La distinction précédente nous fait comprendre aisément pourquoi des nations de même race ont des caractères moraux si souvent opposés. Il n’est pas de race qui ne soit civilisable ou barbarisable, et sous les formes les plus multiples de civilisation ou de barbarie, de même qu’il n’est pas de caractère naturel qui ne puisse être empiré ou amélioré, et de bien des manières différentes, par l’effet de l’éducation. L’histoire de Rome est une démonstration éclatante de cette vérité, et je m’étonne qu’un Italien n’en soit pas frappé. Qu’est-ce que l’Empire romain, en ses quatre ou cinq siècles d’assimilation civilisatrice, si ce n’est une sorte de grand et glorieux concours ouvert à toutes les races de toutes provenances et de toutes couleurs, et où chacune d’elles tour à tour, italique, espagnole, arabe, gauloise, germaine, punique et libyenne, a gagné le prix de l’éloquence, de la poésie, des armes, et s’est assise sur le trône des Césars ? Par le greffage de la romanisation sur une immense échelle, bien au delà des limites mêmes de l’Empire, il n’est pas de sauvageon humain qui n’ait porté des fruits savoureux[1]. — Mais laissons, si l’on veut, cet exemple classique ; il en reste assez, que nous fournit M. Colajanni, pour nous prouver le rôle secondaire que joue la race dans la moralité. Parmi les Peaux-Rouges, à côté de tribus voleuses, nous en voyons d’autres, de même sang, très honnêtes. Le Mongol, lâche et couard en Chine, est resté brave au Japon. Les Juifs, commerçants, banquiers, usuriers en Europe, haïssent le commerce en Abyssinie, et y pratiquent l’agriculture ; dans le Caucase, ils sont belliqueux. Les Monténégrins sont aussi violents et vindicatifs que leurs frères les Serbes sont doux et cléments. Les Français du Canada ne ressemblent guère non plus à leurs cousins d’Europe…
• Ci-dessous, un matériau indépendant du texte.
(* ===== verification/Hash.v ===== *)
(** Bit tricks and hash families (src/src/bithacks.h, hash.h, hash.cpp).

    [isPow2] and [ilog2] are the helpers of bithacks.h on 32- and 64-bit
    unsigned values.  [H3HashFamily] is the hash used by every set-associative
    and z-cache array; the identity family is [id_hash].  The SHA1 family needs
    PolarSSL, which is not part of the repository, and is left out. *)
From Stdlib Require Import Btauto.
From S2P Require Import Prelude Mtrand.

Module Bits.

(** [isPow2]: [val && !(val & (val - 1))], the subtraction at width [w]. *)
Definition isPow2 (w val : Z) : bool :=
  negb (val =? 0) && (Z.land val ((val - 1) mod 2 ^ w) =? 0).

(** [ilog2]: [31 - clz(val)] (resp. [63 - clzl(val)]) is the index of the
    highest set bit. *)
Definition clz (w val : Z) : Z := w - 1 - Z.log2 val.
Definition ilog2 (w val : Z) : Z := if val =? 0 then 0 else w - 1 - clz w val.

(** [maxN]/[minN]: the variadic maximum and minimum. *)
Fixpoint maxN (a : Z) (l : list Z) : Z :=
  match l with [] => a | b :: l => maxN (if a >? b then a else b) l end.
Fixpoint minN (a : Z) (l : list Z) : Z :=
  match l with [] => a | b :: l => minN (if a <? b then a else b) l end.

Lemma land_pred_pow2 k : 0 <= k -> Z.land (2 ^ k) (2 ^ k - 1) = 0.
Proof.
  intros Hk. rewrite Z.sub_1_r, <- Z.ones_equiv.
  rewrite Z.land_ones by lia. apply Z.mod_same. apply Z.pow_nonzero; lia.
Qed.

(** Clearing the lowest set bit leaves the highest one when there are two. *)
Lemma land_pred_not_pow2 v :
  0 < v -> v <> 2 ^ Z.log2 v -> Z.land v (v - 1) <> 0.
Proof.
  intros Hv Hne Hz.
  destruct (Z.log2_spec v Hv) as [Hlo Hhi].
  assert (Hpos : 0 < 2 ^ Z.log2 v) by (apply Z.pow_pos_nonneg; [lia|apply Z.log2_nonneg]).
  assert (Hb : Z.testbit (Z.land v (v - 1)) (Z.log2 v) = true).
  { rewrite Z.land_spec, Z.bit_log2 by lia. cbn.
    replace (Z.log2 v) with (Z.log2 (v - 1)); [apply Z.bit_log2; lia|].
    apply Z.log2_unique; [apply Z.log2_nonneg|]. lia. }
  rewrite Hz, Z.testbit_0_l in Hb. done.
Qed.

Lemma isPow2_spec w v :
  0 <= v < 2 ^ w -> isPow2 w v = true <-> exists k, 0 <= k /\ v = 2 ^ k.
Proof.
  intros Hv. unfold isPow2. rewrite andb_true_iff, negb_true_iff, Z.eqb_neq, Z.eqb_eq.
  split.
  - intros [Hnz Hl]. rewrite Z.mod_small in Hl by lia.
    exists (Z.log2 v). split; [apply Z.log2_nonneg|].
    destruct (decide (v = 2 ^ Z.log2 v)); [done|].
    by edestruct (land_pred_not_pow2 v); [lia| |].
  - intros (k & Hk & ->). assert (0 < 2 ^ k) by (apply Z.pow_pos_nonneg; lia).
    split; [lia|]. rewrite Z.mod_small by lia. by apply land_pred_pow2.
Qed.
(* ===== verification/Compressor.v ===== *)
(** The XOR line compressor (src/src/compressor.h, compressor.cpp,
    compressor_xor.cpp).

    A cache line is 64 bytes.  The compressor pairs a line being inserted with a
    resident one whose exclusive or with it needs fewer bits, and keeps the pair's
    XOR.  [xstate] holds the global arrays: the malloc'd byte arrays are functions
    from an address to a byte (their initial contents are arbitrary), the global
    [int] arrays are functions from an index, or an index and a slot, to an
    integer, zero at start.  Printing and the result files are left out. *)
From S2P Require Import Prelude.

Module Line.

(** [struct Line { unsigned char Byte[64]; }] as the list of its bytes. *)
Notation line := (list Z).

Record wf (l : line) : Prop := {
  wf_length : length l = 64%nat;
  wf_bytes : Forall in_u8 l
}.

Definition zero_line : line := replicate 64 0.

(** [countWidth]: the loop tests [num <= (short)pow(2,i)-1] for i = 0..7. *)
Fixpoint countWidth_from (i : Z) (n : nat) (num : Z) : Z :=
  match n with
  | O => 8
  | S n => if num <=? 2 ^ i - 1 then i else countWidth_from (i + 1) n num
  end.
Definition countWidth (num : Z) : Z := countWidth_from 0 8 num.

(** [countLine]: total bit width of the bytes, rounded up to bytes. *)
Definition countBits (l : line) : Z := foldr (fun b acc => countWidth b + acc) 0 l.
Definition countLine (l : line) : Z :=
  let ret := countBits l in
  if ret mod 8 >? 0 then ret / 8 + 1 else ret / 8.

(** [countFlip]. The inner loop declares its own [i], so it is that index (0..30)
    that selects the byte; the outer index only repeats the pass. *)
Record flip_state := mkFlip { fl_line : line; fl_last : Z; fl_ret : Z }.

Definition countFlip_inner (st : flip_state) (i : nat) : flip_state :=
  let b := fl_line st !!! i in
  let bit := Z.land 1 b in
  let line' := <[i := Z.shiftr b 1]> (fl_line st) in
  if fl_last st =? bit then mkFlip line' (fl_last st) (fl_ret st)
  else mkFlip line' bit (fl_ret st + 1).

Definition countFlip_pass (st : flip_state) : flip_state :=
  fold_left countFlip_inner (seq 0 31) st.

Definition countFlip (input : line) : Z :=
  fl_ret (Nat.iter 64 countFlip_pass (mkFlip input (Z.land 1 (input !!! 0%nat)) 0)).

Definition bytewise (f : Z -> Z -> Z) (l1 l2 : line) : line :=
  zip_with (fun a b => u8 (f a b)) l1 l2.
Definition sub (l1 l2 : line) : line := bytewise Z.sub l1 l2.
Definition add (l1 l2 : line) : line := bytewise Z.add l1 l2.
Definition xxor (l1 l2 : line) : line := bytewise Z.lxor l1 l2.

(** [Empty] returns 1 when some byte is not zero. *)
Definition Empty (l : line) : Z := if existsb (fun b => negb (b =? 0)) l then 1 else 0.

Definition getTag (l : Z) : Z := i32 (Z.land l 0x7f).

(** [compress]: word [i] is stored as its difference with the base word, or
    verbatim when the difference is wider. *)
Definition word_line (l : line) (i : nat) : line :=
  [l !!! (i * 4)%nat; l !!! (i * 4 + 1)%nat; l !!! (i * 4 + 2)%nat; l !!! (i * 4 + 3)%nat]
  ++ replicate 60 0.

Definition width4 (l : line) : Z :=
  countWidth (l !!! 0%nat) + countWidth (l !!! 1%nat) +
  countWidth (l !!! 2%nat) + countWidth (l !!! 3%nat).

Definition put4 (dst src : line) (i : nat) : line :=
  <[(i * 4 + 3)%nat := src !!! 3%nat]> (<[(i * 4 + 2)%nat := src !!! 2%nat]>
  (<[(i * 4 + 1)%nat := src !!! 1%nat]> (<[(i * 4)%nat := src !!! 0%nat]> dst))).

Definition compress_step (l first : line) (i : nat) : line :=
  let num := word_line l i in
  let s := sub num first in
  if width4 s >? width4 num then put4 first num i else put4 first s i.

Definition compress (l : line) : line :=
  let first := [l !!! 3%nat; l !!! 2%nat; l !!! 1%nat; l !!! 0%nat] ++ replicate 60 0 in
  fold_left (compress_step l) (seq 1 15) first.

(** ** Widths *)

Lemma countWidth_from_range i n num :
  0 <= i -> i + Z.of_nat n <= 8 -> 0 <= countWidth_from i n num <= 8.
Proof.
  revert i; induction n as [|n IH]; intros i Hi Hn; cbn [countWidth_from]; [lia|].
  case_match; [lia|]. apply IH; lia.
Qed.

Lemma countWidth_range num : 0 <= countWidth num <= 8.
Proof. apply countWidth_from_range; lia. Qed.

(** For a byte the width is the number of bits up to the highest one set. *)
Lemma countWidth_spec b :
  in_u8 b -> countWidth b = if b =? 0 then 0 else Z.succ (Z.log2 b).
Proof.
  intros Hb. destruct (Z.eqb_spec b 0) as [->|Hnz]; [done|].
  assert (H0 : 0 < b) by (unfold in_u8 in *; lia).
  assert (Hl : Z.log2 b < 8) by (apply Z.log2_lt_pow2; unfold in_u8 in *; lia).
  pose proof (Z.log2_nonneg b). pose proof (Z.log2_spec b H0) as [Hlo Hhi].
  assert (Hg : forall n i, 0 <= i -> i + Z.of_nat n = 8 -> i <= Z.succ (Z.log2 b) ->
    countWidth_from i n b = Z.succ (Z.log2 b)).
  { induction n as [|n IH]; intros i Hi Hn Hle; cbn [countWidth_from].
    { lia. }
    destruct (Z.leb_spec b (2 ^ i - 1)) as [Hb1|Hb1].
    - assert (Z.log2 b < i) by (apply Z.log2_lt_pow2; lia). lia.
    - apply IH; [lia|lia|]. destruct (decide (i = Z.succ (Z.log2 b))) as [->|]; [|lia].
      rewrite <- Z.add_1_r in Hhi. lia. }
  apply Hg; lia.
Qed.

Lemma countBits_nonneg l : 0 <= countBits l.
Proof.
  unfold countBits. induction l as [|b l IH]; cbn [foldr]; [lia|].
  pose proof (countWidth_range b). lia.
Qed.

Lemma countBits_le l : countBits l <= 8 * Z.of_nat (length l).
Proof.
  unfold countBits. induction l as [|b l IH]; cbn [foldr length]; [lia|].
  pose proof (countWidth_range b). lia.
Qed.

Lemma countLine_ceil l : 8 * countLine l - 7 <= countBits l <= 8 * countLine l.
Proof.
  unfold countLine. pose proof (Z.div_mod (countBits l) 8 ltac:(lia)).
  pose proof (Z.mod_pos_bound (countBits l) 8 ltac:(lia)).
  rewrite Z.gtb_ltb. destruct (Z.ltb_spec 0 (countBits l mod 8)); lia.
Qed.

Lemma countLine_range l : wf l -> 0 <= countLine l <= 64.
Proof.
  intros [HL _]. pose proof (countLine_ceil l). pose proof (countBits_nonneg l).
  pose proof (countBits_le l). rewrite HL in *. lia.
Qed.

(** ** Byte-wise operations *)

Lemma bytewise_wf f l1 l2 : wf l1 -> wf l2 -> wf (bytewise f l1 l2).
Proof.
  intros [H1 _] [H2 _]. split.
  - unfold bytewise. rewrite length_zip_with. lia.
  - unfold bytewise. apply Forall_forall. intros x Hx.
    apply elem_of_lookup_zip_with in Hx as (i & a & b & -> & _). apply u8_range.
Qed.
(** [compare_perfect] scans the whole store and keeps a best partner: the
    line it returns is no larger than the inserted one nor than the XOR with any
    free resident line, and it is either the line itself or its XOR with one of
    those. *)
Theorem compare_perfect_optimal l tag x min x' :
  compare_perfect l tag x = (min, x') ->
  countLine min <= countLine l /\
  (forall q, 0 <= q < numLines -> usable x 2 l tag (countLine l) q ->
     countLine min <= countLine (xxor (cTol_orig x q) l)) /\
  (min = l \/ exists p, usable x 2 l tag (countLine l) p /\ min = xxor (cTol_orig x p) l /\
     index_ref_perf x' p = tag /\ index_ref_perf x' tag = p /\
     occupied x' (p, 2) = 1 /\ occupied x' (tag, 2) = 1).
Proof.
  unfold compare_perfect.
  assert (HN : Z.of_nat (Z.to_nat numLines) = numLines) by (unfold numLines; lia).
  revert HN. generalize (Z.to_nat numLines) as k. intros k HN.
  destruct (perfect_search x l tag k 0 l tag) as [m r] eqn:E.
  destruct (perfect_search_spec _ _ _ _ _ _ _ _ _ E) as (Hb & Hle & Hall); [by left|].
  rewrite HN, Z.add_0_l in Hall. intros Hc.
  assert (Hm : m = min).
  { destruct (initialized x (r, 2) =? 0); by injection Hc. }
  subst m. split_and!; [done|done|]. destruct Hb as [[-> _]|[Hu ->]]; [by left|].
  right. exists r. destruct (Hu) as [Hi Ho Hne _].
  replace (initialized x (r, 2) =? 0) with false in Hc by lia. injection Hc as <-.
  cbn. split_and!; [done|done| | | |].
  - by rewrite fn_lookup_insert_ne, fn_lookup_insert by congruence.
  - by rewrite fn_lookup_insert.
  - by rewrite fn_lookup_insert_ne, fn_lookup_insert by congruence.
  - by rewrite fn_lookup_insert.
Qed.
(** ... and what it leaves the other children. *)
Definition others_after (t : AccessType) (s : MESIState) : MESIState :=
  match t with
  | PUTS | PUTX => s
  | GETS => if decide (s = I) then I else S
  | GETX => I
  end.

Record access_post (t : AccessType) (fl : Z) (k : nat) (wb : bool) (cyc : Z) (w : world X)
    (r : Z * bool) (w' : world X) : Prop := {
  ap_ext : ext w' = ext w;
  ap_own : forall y, states w' (Line c y) = states w (Line c y);
  ap_dir : forall y, y <> l -> dir w' (c, y) = dir w (c, y);
  ap_ok : dir_ok n (dir w' (c, l)) (cst w') (states w' (Line c l));
  ap_child : cst w' k =
    granted t fl (dir w (c, l)) (bool_decide (excl (states w (Line c l))));
  ap_others : forall j, (j < n)%nat -> j <> k -> cst w' j = others_after t (cst w j);
  ap_cycle : cyc <= r.1 <= cyc + L + 2 ^ 32;
  ap_wb : wb = true \/ (IsGet t = true /\ exists j, (j < n)%nat /\ j <> k /\ cst w j = M) ->
    r.2 = true;
  ap_wb2 : r.2 = true -> wb = true \/ excl (states w (Line c l))
}.

Section Requester.
Context (k : nat) (x : Z) (Hk : (k < n)%nat) (Hlid : lid k = Some x).

Lemma cst_set w s j f g :
  (j < n)%nat ->
  cst (mkWorld (<[Line (kid k) x := s]> (states w)) f g (ext w)) j =
  if decide (j = k) then s else cst w j.
Proof.
  intros Hj. unfold cst. cbn. destruct (decide (j = k)) as [->|Hne].
  - by rewrite Hlid, fn_lookup_insert.
  - destruct (lid j) as [y|]; [|done]. rewrite fn_lookup_insert_ne; [done|].
    intros [= Heq]. by apply Hne, kid_inj.
Qed.

Lemma own_set (st : sref -> MESIState) s y :
  <[Line (kid k) x := s]> st (Line c y) = st (Line c y).
Proof. rewrite fn_lookup_insert_ne; [done|]. intros [= Heq _]. by apply (kid_not_self k Hk). Qed.

Lemma size_remove (s : gset nat) : k ∈ s -> size s = Datatypes.S (size (s ∖ {[k]})).
Proof.
  intros Hin. rewrite size_difference, size_singleton by (by apply singleton_subseteq_l).
  pose proof (size_non_empty_iff s) as [_ H]. destruct (size s) eqn:Es; [|lia].
  apply size_empty_inv in Es. by apply Es, elem_of_empty in Hin.
Qed.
On dira peut-être : Si l’action de la race et de l’hérédité sur la production criminelle est contestable, celle de l’âge et celle du sexe, au moins, sont évidentes, puisque, partout, la criminalité des femmes est très inférieure à celle des hommes, et que, partout, le tribut payé par les âges successifs à la criminalité va s’élevant jusqu’à l’âge adulte, puis s’abaissant. — Mais, ici même, interviennent des causes sociales

  1. Et la christianisation de tant de races diverses : quelle transformation plus profonde encore !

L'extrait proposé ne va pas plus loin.